Immunodynamics Group, Laboratory of Integrative Cancer Immunology, Center for Cancer Research, National Cancer Institute, Bethesda, MD, USA.
Department of Physics, McGill University, Montréal, Québec, Canada.
Science. 2022 May 20;376(6595):880-884. doi: 10.1126/science.abl5311. Epub 2022 May 19.

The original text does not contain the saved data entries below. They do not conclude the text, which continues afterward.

(** An axis block contributes its own axis, when the rig has it, and
    nothing else. *)
Lemma axis_entry_spec cfg servo_name angle (g : Q * Q -> Q) :
  (forall r, angle r = Some (g r)) ->
  exists l,
    axis_entry cfg servo_name angle = Some l /\
    forall n,
      angle_of l n
      = if String.eqb servo_name n
        then match channels cfg !! servo_name with
             | Some _ => Some (g (get_angle_range cfg servo_name))
             | None => None
             end
        else None.
Proof.
  intros Ha. unfold axis_entry.
  destruct (channels cfg !! servo_name); rewrite ?Ha;
    eexists; (split; [reflexivity |]); intros n; cbn;
    now destruct (String.eqb servo_name n).
Qed.

Ltac entry name g l H :=
  let E := fresh "E" in
  let lo := fresh "lo" in
  let hi := fresh "hi" in
  match goal with
  | |- context [axis_entry ?c name ?f] =>
      destruct (axis_entry_spec c name f g) as (l & E & H);
      [ intros [lo hi]; cbn [fst snd];
        rewrite ?map_value_some by assumption; reflexivity
      | rewrite E; clear E; cbn [mbind option_bind] ]
  end.

Lemma compute_angles_spec e face_x face_y frame_width frame_height :
  frame_width <> 0%Z -> frame_height <> 0%Z ->
  exists batch,
    compute_angles e face_x face_y frame_width frame_height = Some batch /\
    (forall servo_name, In servo_name tracked_axes ->
       match channels (config e) !! servo_name with
       | Some _ =>
           exists a,
             angle_of batch servo_name = Some a /\
             a == gaze_formula e servo_name (inject_Z face_x)
                    (inject_Z face_y) (inject_Z frame_width)
                    (inject_Z frame_height)
       | None => angle_of batch servo_name = None
       end) /\
    (forall servo_name, ~ In servo_name tracked_axes ->
       angle_of batch servo_name = None).
Proof.
  intros Hw Hh. apply inject_Z_nonzero in Hw, Hh.
  unfold compute_angles.
  set (fx := inject_Z face_x). set (fy := inject_Z face_y).
  set (w := inject_Z frame_width) in *. set (h := inject_Z frame_height) in *.
  pose (gx := fun r : Q * Q => (fx - 0) * (fst r - snd r) / (w - 0) + snd r).
  pose (gy := fun r : Q * Q => (fy - 0) * (fst r - snd r) / (h - 0) + snd r).
  pose (gy' := fun r : Q * Q => (fy - 0) * (snd r - fst r) / (h - 0) + fst r).
  entry "left_eye_x" gx l1 H1.
  entry "left_eye_y" gy' l2 H2.
  entry "right_eye_x"
        (fun r => clamp (fst r) (snd r) (gx r + right_eye_x_offset e)) l3 H3.
  entry "right_eye_y"
        (fun r => clamp (fst r) (snd r) (gy r + right_eye_y_offset e)) l4 H4.
  entry "eye_x" gx l5 H5.
  entry "eye_y" gy l6 H6.
  eexists. split; [reflexivity |]. split.
  - intros n Hn. cbn in Hn.
    rewrite !angle_of_app, H1, H2, H3, H4, H5, H6.
    unfold gaze_formula, with_trim, linear_gaze.
    destruct Hn as [<- | [<- | [<- | [<- | [<- | [<- | []]]]]]]; cbn;
      match goal with
      | |- context [channels (config e) !! ?k] =>
          destruct (channels (config e) !! k); [| reflexivity];
          destruct (get_angle_range (config e) k) as [lo hi]
      end;
      eexists; (split; [reflexivity |]);
      try apply clamp_compat;
      repeat match goal with x := _ |- _ => subst x end;
      cbv beta; cbn [fst snd]; field;
      intros Hc; (apply Hw; lra) || (apply Hh; lra).
  - intros n Hn. cbn in Hn.
    rewrite !angle_of_app, H1, H2, H3, H4, H5, H6.
    repeat match goal with
           | |- context [String.eqb ?k n] =>
               destruct (String.eqb_spec k n) as [E | _];
               [exfalso; apply Hn; rewrite <- E; tauto | cbv iota]
           end.
    reflexivity.
Qed.

Lemma with_trim_compat e n a b :
  a == b -> with_trim e n a == with_trim e n b.
Proof.
  intros H. unfold with_trim.
  destruct (get_angle_range (config e) n) as [lo hi].
  destruct (String.eqb n "right_eye_x");
    [apply clamp_compat; now rewrite H |].
  destruct (String.eqb n "right_eye_y");
    [apply clamp_compat; now rewrite H | exact H].
Qed.

Ltac each_axis Hn :=
  cbn in Hn;
  destruct Hn as [<- | [<- | [<- | [<- | [<- | [<- | []]]]]]].

(** The linear part at the centre and at the two ends of its
    coordinate. *)
Lemma linear_gaze_points e n face_x face_y frame_width frame_height :
  In n tracked_axes ->
  frame_width <> 0%Z -> frame_height <> 0%Z ->
  let c := coordinate n face_x face_y in
  let d := extent n frame_width frame_height in
  let a := linear_gaze e n (inject_Z face_x) (inject_Z face_y)
                       (inject_Z frame_width) (inject_Z frame_height) in
  ((2 * c = d)%Z -> a == midpoint e n) /\
  (c = 0%Z -> a == near_bound e n) /\
  (c = d -> a == far_bound e n).
Proof.
  intros Hn Hw Hh.
  assert (~ inject_Z frame_width == 0) as Hw'
      by (intros H; apply (inject_Z_nonzero _ Hw); lra).
  assert (~ inject_Z frame_height == 0) as Hh'
      by (intros H; apply (inject_Z_nonzero _ Hh); lra).
  unfold linear_gaze, midpoint, near_bound, far_bound.
  each_axis Hn; cbn;
    match goal with
    | |- context [get_angle_range (config e) ?k] =>
        destruct (get_angle_range (config e) k) as [lo hi]
    end;
    (split; [| split]); intros E;
    try (rewrite <- E, inject_Z_mult); try rewrite E;
    field; try assumption;
    intros H0; apply inject_Z_eq0 in H0; lia.
Qed.

Lemma ratio_unit c d : 0 <= c <= d -> 0 < d -> 0 <= c / d <= 1.
Proof.
  intros [H0 H1] Hd. split.
  - apply Qle_shift_div_l; [assumption | lra].
  - apply Qle_shift_div_r; [assumption | lra].
Qed.

Lemma inject_Z_ratio_unit (c d : Z) :
  (0 <= c <= d)%Z -> (0 < d)%Z -> 0 <= inject_Z c / inject_Z d <= 1.
Proof.
  intros [H0 H1] Hd. apply ratio_unit.
  - split.
    + change (inject_Z 0 <= inject_Z c). now rewrite <- Zle_Qle.
    + now rewrite <- Zle_Qle.
  - change (inject_Z 0 < inject_Z d). now rewrite <- Zlt_Qlt.
Qed.

(** Inside the frame the mapped angle stays inside the range of its
    axis, so the clamp of the write loop leaves it alone. *)
Lemma gaze_formula_in_range e n face_x face_y frame_width frame_height :
  In n tracked_axes ->
  (0 <= face_x <= frame_width)%Z -> (0 <= face_y <= frame_height)%Z ->
  (0 < frame_width)%Z -> (0 < frame_height)%Z ->
  fst (get_angle_range (config e) n) <= snd (get_angle_range (config e) n) ->
  let a := gaze_formula e n (inject_Z face_x) (inject_Z face_y)
                        (inject_Z frame_width) (inject_Z frame_height) in
  fst (get_angle_range (config e) n) <= a <= snd (get_angle_range (config e) n).
Proof.
  intros Hn Hx Hy Hw Hh. cbv zeta.
  assert (0 <= inject_Z face_x / inject_Z frame_width <= 1) as Htx
      by (apply inject_Z_ratio_unit; lia).
  assert (0 <= inject_Z face_y / inject_Z frame_height <= 1) as Hty
      by (apply inject_Z_ratio_unit; lia).
  assert (~ inject_Z frame_width == 0) as Hw'
      by (intros H; apply inject_Z_eq0 in H; lia).
  assert (~ inject_Z frame_height == 0) as Hh'
      by (intros H; apply inject_Z_eq0 in H; lia).
  set (tx := inject_Z face_x / inject_Z frame_width) in *.
  set (ty := inject_Z face_y / inject_Z frame_height) in *.
  unfold gaze_formula, with_trim, linear_gaze.
  destruct (get_angle_range (config e) n) as [lo hi]. cbn [fst snd].
  intros Hr.
  assert (forall fx w, ~ w == 0 -> hi + fx * (lo - hi) / w
                                   == hi + (fx / w) * (lo - hi)) as Ex
      by (intros; now field).
  assert (forall fy h, ~ h == 0 -> lo + fy * (hi - lo) / h
                                   == lo + (fy / h) * (hi - lo)) as Ey
      by (intros; now field).
  each_axis Hn; cbn;
    try (apply clamp_bounds; assumption);
    rewrite ?Ex, ?Ey by assumption; fold tx ty; nra.
Qed.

Systems immunology lacks a framework with which to derive theoretical understanding from high-dimensional datasets. We combined a robotic platform with machine learning to experimentally measure and theoretically model CD8 T cell activation. High-dimensional cytokine dynamics could be compressed onto a low-dimensional latent space in an antigen-specific manner (so-called "antigen encoding"). We used antigen encoding to model and reconstruct patterns of T cell immune activation. The model delineated six classes of antigens eliciting distinct T cell responses. We generalized antigen encoding to multiple immune settings, including drug perturbations and activation of chimeric antigen receptor T cells. Such universal antigen encoding for T cell activation may enable further modeling of immune responses and their rational manipulation to optimize immunotherapies.
系统免疫学缺乏一个从高维数据集推导出理论理解的框架。我们结合了机器人平台和机器学习,从实验上测量和理论上建模 CD8 T 细胞激活。高维细胞因子动力学可以以抗原特异性的方式压缩到低维潜在空间(所谓的“抗原编码”)。我们使用抗原编码来建模和重建 T 细胞免疫激活的模式。该模型描绘了六种引发不同 T 细胞反应的抗原类别。我们将抗原编码推广到多种免疫环境中,包括药物干扰和嵌合抗原受体 T 细胞的激活。这种通用的 T 细胞激活抗原编码可能使免疫反应的进一步建模及其合理操纵成为可能,从而优化免疫疗法。